Records from a collection
"""
Lemma teardown_timer_post w i raw o (rt : Rt F T) h :
  timer_up raw (d_timer (rt_drivers rt)) ->
  run_post (teardown_timer w i) o rt h (fun r rt' h' => exists new, h' = new ++ h /\
    d_gate (rt_drivers rt') = d_gate (rt_drivers rt) /\
    match r with
    | Done (Ok _) =>
        rt_core rt' = set_lifecycle Closed (rt_core rt) /\ completed (d_timer (rt_drivers rt')) = true /\
        exists ht, retired_in raw ht /\ calls new = concat (timer_steps i ht)
    | Done (Err e) =>
        rt_core rt' = rt_core rt /\
        exists n k ht, e = ShutNative n /\ (0 < k <= 3)%nat /\ last_error n new /\
          retired_in raw ht /\ calls new = concat (take k (timer_steps i ht))
    | Panicked _ => False
    | _ => rt_core rt' = rt_core rt /\ still_up new
    end).
Proof.
  intros [Ht Htr]. apply run_post_bind, run_post_part, run_post_part.
  eapply run_post_mono; [apply (timer_wait_post raw (count (destroys raw) h));
    unfold timer_held, held; by rewrite Ht|].
  intros r t h1 (ht & -> & Hq & Hdone).
  destruct r as [[]| | |]; cbn [then_post];
    [|done|exists ht; split_and!; [done..|by eapply driver_still_up]..].
  destruct Hdone as (Htc & _ & Hc%wait_retired); [|done].
  apply run_post_bind, retire_type_post. cbn zeta. set (e2 := (NTypeDestroy (timer_type i), _)).
  destruct (from_code (rcode e2.2)) as [[]|n] eqn:H2; cbn [then_post].
  2: { exists (e2 :: ht). do 3 (split; [done|]). exists n, 1%nat, ht.
       split_and!; try done; try lia; [by eexists _, _, _|]. cbn [take concat timer_steps].
       by rewrite calls_cons, app_nil_r. }
  apply run_post_bind, retire_type_post. cbn zeta. set (e3 := (NTypeDestroy (task_type i), _)).
  destruct (from_code (rcode e3.2)) as [[]|n] eqn:H3; cbn [then_post].
  2: { exists (e3 :: e2 :: ht). do 3 (split; [done|]). exists n, 2%nat, ht.
       split_and!; try done; try lia. by eexists _, _, _. }
  apply run_post_bind, status_post. set (e4 := (NShutdown, _)). cbn [then_post].
  change (o _ NShutdown) with e4.2.
  assert (calls (e4 :: e3 :: e2 :: ht) = concat (timer_steps i ht)) as Hcalls.
  { cbn [concat timer_steps]. rewrite !calls_cons. by rewrite <- !app_assoc. }
  destruct (from_code (rcode e4.2)) as [[]|n] eqn:H4.
  - apply run_post_bind, run_post_part. unfold run_post. run_unfold.
    exists (e4 :: e3 :: e2 :: ht). do 4 (split; [done|]). by exists ht.
  - apply run_post_ret. exists (e4 :: e3 :: e2 :: ht). do 3 (split; [done|]). exists n, 3%nat, ht.
    split_and!; try done; try lia. by eexists _, _, _.
Qed.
"""
■ Directions for this task
A word-for-word restatement of the records above from the line containing "by rewrite calls_cons, app_nil_r." to their final line is all the answer should hold.

■ Output for this task
       by rewrite calls_cons, app_nil_r. }
  apply run_post_bind, retire_type_post. cbn zeta. set (e3 := (NTypeDestroy (task_type i), _)).
  destruct (from_code (rcode e3.2)) as [[]|n] eqn:H3; cbn [then_post].
  2: { exists (e3 :: e2 :: ht). do 3 (split; [done|]). exists n, 2%nat, ht.
       split_and!; try done; try lia. by eexists _, _, _. }
  apply run_post_bind, status_post. set (e4 := (NShutdown, _)). cbn [then_post].
  change (o _ NShutdown) with e4.2.
  assert (calls (e4 :: e3 :: e2 :: ht) = concat (timer_steps i ht)) as Hcalls.
  { cbn [concat timer_steps]. rewrite !calls_cons. by rewrite <- !app_assoc. }
  destruct (from_code (rcode e4.2)) as [[]|n] eqn:H4.
  - apply run_post_bind, run_post_part. unfold run_post. run_unfold.
    exists (e4 :: e3 :: e2 :: ht). do 4 (split; [done|]). by exists ht.
  - apply run_post_ret. exists (e4 :: e3 :: e2 :: ht). do 3 (split; [done|]). exists n, 3%nat, ht.
    split_and!; try done; try lia. by eexists _, _, _.
Qed.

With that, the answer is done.